Task brief —
Scan the records that follow, and whenever a line has the word "right", copy it.

Records supplied —
.....
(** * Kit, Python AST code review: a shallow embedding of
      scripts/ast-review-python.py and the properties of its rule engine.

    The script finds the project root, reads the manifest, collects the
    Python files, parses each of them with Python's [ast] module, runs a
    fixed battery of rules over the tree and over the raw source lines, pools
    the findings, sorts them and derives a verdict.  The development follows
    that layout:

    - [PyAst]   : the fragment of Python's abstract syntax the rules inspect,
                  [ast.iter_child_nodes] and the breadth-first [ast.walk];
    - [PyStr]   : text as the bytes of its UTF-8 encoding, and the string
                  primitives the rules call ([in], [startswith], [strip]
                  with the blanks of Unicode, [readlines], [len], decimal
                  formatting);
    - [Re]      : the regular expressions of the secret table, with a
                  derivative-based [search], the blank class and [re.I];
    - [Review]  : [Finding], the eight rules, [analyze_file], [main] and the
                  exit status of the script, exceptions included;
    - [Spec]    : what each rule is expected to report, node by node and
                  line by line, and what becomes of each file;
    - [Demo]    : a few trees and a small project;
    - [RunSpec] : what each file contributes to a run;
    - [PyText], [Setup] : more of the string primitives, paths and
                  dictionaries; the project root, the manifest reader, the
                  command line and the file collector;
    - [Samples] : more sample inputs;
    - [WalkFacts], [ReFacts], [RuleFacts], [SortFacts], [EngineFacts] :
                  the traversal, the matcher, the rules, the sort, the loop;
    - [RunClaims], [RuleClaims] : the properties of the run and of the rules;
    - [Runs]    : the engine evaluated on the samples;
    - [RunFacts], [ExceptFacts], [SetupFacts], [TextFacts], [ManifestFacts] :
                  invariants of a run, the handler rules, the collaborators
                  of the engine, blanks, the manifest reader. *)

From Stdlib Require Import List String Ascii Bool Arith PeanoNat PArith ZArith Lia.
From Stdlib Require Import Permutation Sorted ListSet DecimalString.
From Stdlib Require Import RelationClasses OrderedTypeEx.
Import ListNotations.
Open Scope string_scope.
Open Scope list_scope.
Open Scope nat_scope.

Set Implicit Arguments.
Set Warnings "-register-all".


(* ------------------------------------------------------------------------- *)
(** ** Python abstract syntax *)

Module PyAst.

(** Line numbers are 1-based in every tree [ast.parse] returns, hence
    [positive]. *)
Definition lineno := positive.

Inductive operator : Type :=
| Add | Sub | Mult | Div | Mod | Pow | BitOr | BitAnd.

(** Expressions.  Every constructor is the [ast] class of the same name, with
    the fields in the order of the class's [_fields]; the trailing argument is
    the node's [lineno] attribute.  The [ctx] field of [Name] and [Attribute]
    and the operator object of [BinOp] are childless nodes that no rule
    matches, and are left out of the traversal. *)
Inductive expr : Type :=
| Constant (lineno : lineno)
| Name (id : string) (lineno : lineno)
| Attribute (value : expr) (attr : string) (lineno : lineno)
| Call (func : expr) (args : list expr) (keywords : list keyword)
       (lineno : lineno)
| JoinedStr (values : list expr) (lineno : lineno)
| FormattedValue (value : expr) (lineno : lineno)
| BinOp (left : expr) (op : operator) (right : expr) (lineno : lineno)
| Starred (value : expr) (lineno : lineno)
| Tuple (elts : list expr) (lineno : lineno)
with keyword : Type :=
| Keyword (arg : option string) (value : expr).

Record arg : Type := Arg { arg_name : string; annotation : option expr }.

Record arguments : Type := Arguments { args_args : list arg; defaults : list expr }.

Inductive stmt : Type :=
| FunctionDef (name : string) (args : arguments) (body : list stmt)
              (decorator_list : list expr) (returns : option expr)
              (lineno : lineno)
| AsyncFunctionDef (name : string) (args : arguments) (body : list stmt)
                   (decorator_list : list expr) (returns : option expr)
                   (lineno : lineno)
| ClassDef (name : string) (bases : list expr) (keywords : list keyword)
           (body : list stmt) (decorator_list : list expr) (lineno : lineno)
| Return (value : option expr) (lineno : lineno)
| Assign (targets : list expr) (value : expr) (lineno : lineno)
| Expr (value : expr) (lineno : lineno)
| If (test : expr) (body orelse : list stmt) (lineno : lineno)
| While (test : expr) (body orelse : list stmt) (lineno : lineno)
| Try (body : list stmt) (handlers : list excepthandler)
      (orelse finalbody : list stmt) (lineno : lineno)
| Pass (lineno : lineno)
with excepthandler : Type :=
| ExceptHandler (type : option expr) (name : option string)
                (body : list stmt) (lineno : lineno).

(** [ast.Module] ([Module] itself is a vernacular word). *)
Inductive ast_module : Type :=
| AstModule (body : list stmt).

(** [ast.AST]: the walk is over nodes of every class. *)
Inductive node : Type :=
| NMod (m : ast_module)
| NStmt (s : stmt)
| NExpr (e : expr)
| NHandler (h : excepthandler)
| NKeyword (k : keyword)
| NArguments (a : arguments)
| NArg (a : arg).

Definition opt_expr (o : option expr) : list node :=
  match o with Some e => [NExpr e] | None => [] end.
.....
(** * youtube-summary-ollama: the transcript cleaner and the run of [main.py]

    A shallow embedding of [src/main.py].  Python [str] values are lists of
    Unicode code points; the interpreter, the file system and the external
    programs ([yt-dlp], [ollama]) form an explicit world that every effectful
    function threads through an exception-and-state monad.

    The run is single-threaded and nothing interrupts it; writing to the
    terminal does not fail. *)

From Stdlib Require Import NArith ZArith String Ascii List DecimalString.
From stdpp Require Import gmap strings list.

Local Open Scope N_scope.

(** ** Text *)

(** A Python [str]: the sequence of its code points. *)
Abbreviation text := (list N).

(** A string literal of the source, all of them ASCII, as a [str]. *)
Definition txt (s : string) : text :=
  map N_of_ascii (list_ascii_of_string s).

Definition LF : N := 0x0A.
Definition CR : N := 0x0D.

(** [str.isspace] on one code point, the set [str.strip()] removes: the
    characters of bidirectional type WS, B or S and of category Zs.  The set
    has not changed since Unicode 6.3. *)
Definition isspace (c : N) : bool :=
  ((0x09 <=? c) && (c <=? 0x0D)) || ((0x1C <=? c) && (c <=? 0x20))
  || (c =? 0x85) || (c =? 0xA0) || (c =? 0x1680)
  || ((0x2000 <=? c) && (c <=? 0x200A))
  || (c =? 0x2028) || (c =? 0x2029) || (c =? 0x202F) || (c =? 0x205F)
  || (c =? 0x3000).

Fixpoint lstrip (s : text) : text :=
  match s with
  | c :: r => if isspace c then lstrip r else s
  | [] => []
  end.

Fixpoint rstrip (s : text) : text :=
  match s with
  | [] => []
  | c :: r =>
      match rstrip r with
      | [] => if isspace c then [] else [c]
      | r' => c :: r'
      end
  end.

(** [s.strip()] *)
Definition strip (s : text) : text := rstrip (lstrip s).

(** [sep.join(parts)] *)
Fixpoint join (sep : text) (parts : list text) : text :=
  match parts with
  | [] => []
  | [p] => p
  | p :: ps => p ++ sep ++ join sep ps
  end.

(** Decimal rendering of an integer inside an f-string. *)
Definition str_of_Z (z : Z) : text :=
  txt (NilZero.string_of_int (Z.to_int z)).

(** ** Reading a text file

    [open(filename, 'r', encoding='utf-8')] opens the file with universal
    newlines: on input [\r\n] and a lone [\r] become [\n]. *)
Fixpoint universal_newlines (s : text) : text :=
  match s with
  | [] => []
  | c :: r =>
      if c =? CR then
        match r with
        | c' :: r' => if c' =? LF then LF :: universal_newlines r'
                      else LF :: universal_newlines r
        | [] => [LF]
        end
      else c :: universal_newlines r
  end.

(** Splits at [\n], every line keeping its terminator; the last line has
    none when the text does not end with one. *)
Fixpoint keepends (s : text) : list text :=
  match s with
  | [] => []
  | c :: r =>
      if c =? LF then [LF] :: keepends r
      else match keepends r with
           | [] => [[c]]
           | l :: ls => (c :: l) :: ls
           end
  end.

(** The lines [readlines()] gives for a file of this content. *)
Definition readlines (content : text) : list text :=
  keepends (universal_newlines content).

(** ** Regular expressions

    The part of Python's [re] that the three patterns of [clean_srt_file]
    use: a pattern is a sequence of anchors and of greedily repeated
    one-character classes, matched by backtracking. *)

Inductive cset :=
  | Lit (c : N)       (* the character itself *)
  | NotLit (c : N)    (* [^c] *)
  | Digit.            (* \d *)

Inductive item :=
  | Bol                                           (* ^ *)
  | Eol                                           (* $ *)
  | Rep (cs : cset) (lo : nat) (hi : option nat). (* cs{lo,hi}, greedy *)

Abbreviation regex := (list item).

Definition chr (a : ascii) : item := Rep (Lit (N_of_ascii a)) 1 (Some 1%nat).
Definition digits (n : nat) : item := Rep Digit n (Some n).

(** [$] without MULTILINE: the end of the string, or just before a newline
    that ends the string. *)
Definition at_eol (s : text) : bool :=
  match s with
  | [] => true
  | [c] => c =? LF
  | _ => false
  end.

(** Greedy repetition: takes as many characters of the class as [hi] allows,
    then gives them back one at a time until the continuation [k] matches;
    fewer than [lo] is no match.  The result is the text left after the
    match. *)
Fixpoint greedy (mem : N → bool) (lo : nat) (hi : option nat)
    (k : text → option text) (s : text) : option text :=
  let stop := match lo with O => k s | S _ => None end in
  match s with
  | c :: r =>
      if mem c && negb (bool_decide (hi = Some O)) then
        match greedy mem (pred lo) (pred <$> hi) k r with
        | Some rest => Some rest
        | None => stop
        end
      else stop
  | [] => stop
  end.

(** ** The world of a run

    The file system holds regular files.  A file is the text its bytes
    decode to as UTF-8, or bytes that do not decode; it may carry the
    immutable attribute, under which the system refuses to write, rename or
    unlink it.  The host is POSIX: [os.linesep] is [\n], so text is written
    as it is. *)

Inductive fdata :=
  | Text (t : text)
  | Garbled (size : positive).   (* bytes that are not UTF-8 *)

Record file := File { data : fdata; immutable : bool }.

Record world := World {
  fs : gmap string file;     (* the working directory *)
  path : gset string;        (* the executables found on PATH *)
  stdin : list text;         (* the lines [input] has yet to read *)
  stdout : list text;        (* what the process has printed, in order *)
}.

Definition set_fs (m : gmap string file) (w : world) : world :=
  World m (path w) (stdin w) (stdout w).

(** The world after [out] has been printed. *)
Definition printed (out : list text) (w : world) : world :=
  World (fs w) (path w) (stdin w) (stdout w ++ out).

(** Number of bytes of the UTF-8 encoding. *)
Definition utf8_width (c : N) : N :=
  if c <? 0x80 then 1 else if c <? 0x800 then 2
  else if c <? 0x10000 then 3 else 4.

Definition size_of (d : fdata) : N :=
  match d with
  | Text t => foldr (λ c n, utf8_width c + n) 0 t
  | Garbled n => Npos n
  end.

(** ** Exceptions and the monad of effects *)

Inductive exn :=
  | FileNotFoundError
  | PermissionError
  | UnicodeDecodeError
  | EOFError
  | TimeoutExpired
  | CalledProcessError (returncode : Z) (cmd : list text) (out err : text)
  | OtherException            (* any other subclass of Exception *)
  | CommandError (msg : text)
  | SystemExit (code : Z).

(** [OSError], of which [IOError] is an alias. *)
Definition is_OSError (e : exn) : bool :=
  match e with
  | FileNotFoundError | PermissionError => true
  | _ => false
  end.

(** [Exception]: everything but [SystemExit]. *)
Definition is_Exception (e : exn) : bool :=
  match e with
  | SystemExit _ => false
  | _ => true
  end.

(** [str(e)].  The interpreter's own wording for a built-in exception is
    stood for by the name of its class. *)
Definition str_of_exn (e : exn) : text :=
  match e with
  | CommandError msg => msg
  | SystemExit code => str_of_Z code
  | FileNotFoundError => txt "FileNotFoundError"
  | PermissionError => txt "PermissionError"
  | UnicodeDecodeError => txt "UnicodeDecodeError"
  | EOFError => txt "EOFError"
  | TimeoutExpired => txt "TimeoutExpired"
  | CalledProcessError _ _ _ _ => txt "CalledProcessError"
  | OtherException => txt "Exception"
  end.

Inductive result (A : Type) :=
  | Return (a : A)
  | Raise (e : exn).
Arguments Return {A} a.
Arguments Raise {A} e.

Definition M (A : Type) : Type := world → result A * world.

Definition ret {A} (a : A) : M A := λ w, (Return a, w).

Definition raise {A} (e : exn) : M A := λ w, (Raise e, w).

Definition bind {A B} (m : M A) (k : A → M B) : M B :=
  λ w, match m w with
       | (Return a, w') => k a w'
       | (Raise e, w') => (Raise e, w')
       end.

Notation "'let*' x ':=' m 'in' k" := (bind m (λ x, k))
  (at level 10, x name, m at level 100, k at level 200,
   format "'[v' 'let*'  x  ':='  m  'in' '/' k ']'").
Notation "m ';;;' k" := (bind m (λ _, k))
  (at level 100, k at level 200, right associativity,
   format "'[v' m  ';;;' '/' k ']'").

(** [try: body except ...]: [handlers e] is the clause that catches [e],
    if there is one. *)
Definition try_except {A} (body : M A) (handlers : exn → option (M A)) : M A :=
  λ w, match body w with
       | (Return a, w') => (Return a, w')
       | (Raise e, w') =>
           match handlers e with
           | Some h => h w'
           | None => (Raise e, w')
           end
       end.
.....
Task answer —
| BinOp (left : expr) (op : operator) (right : expr) (lineno : lineno)
  (at level 100, k at level 200, right associativity,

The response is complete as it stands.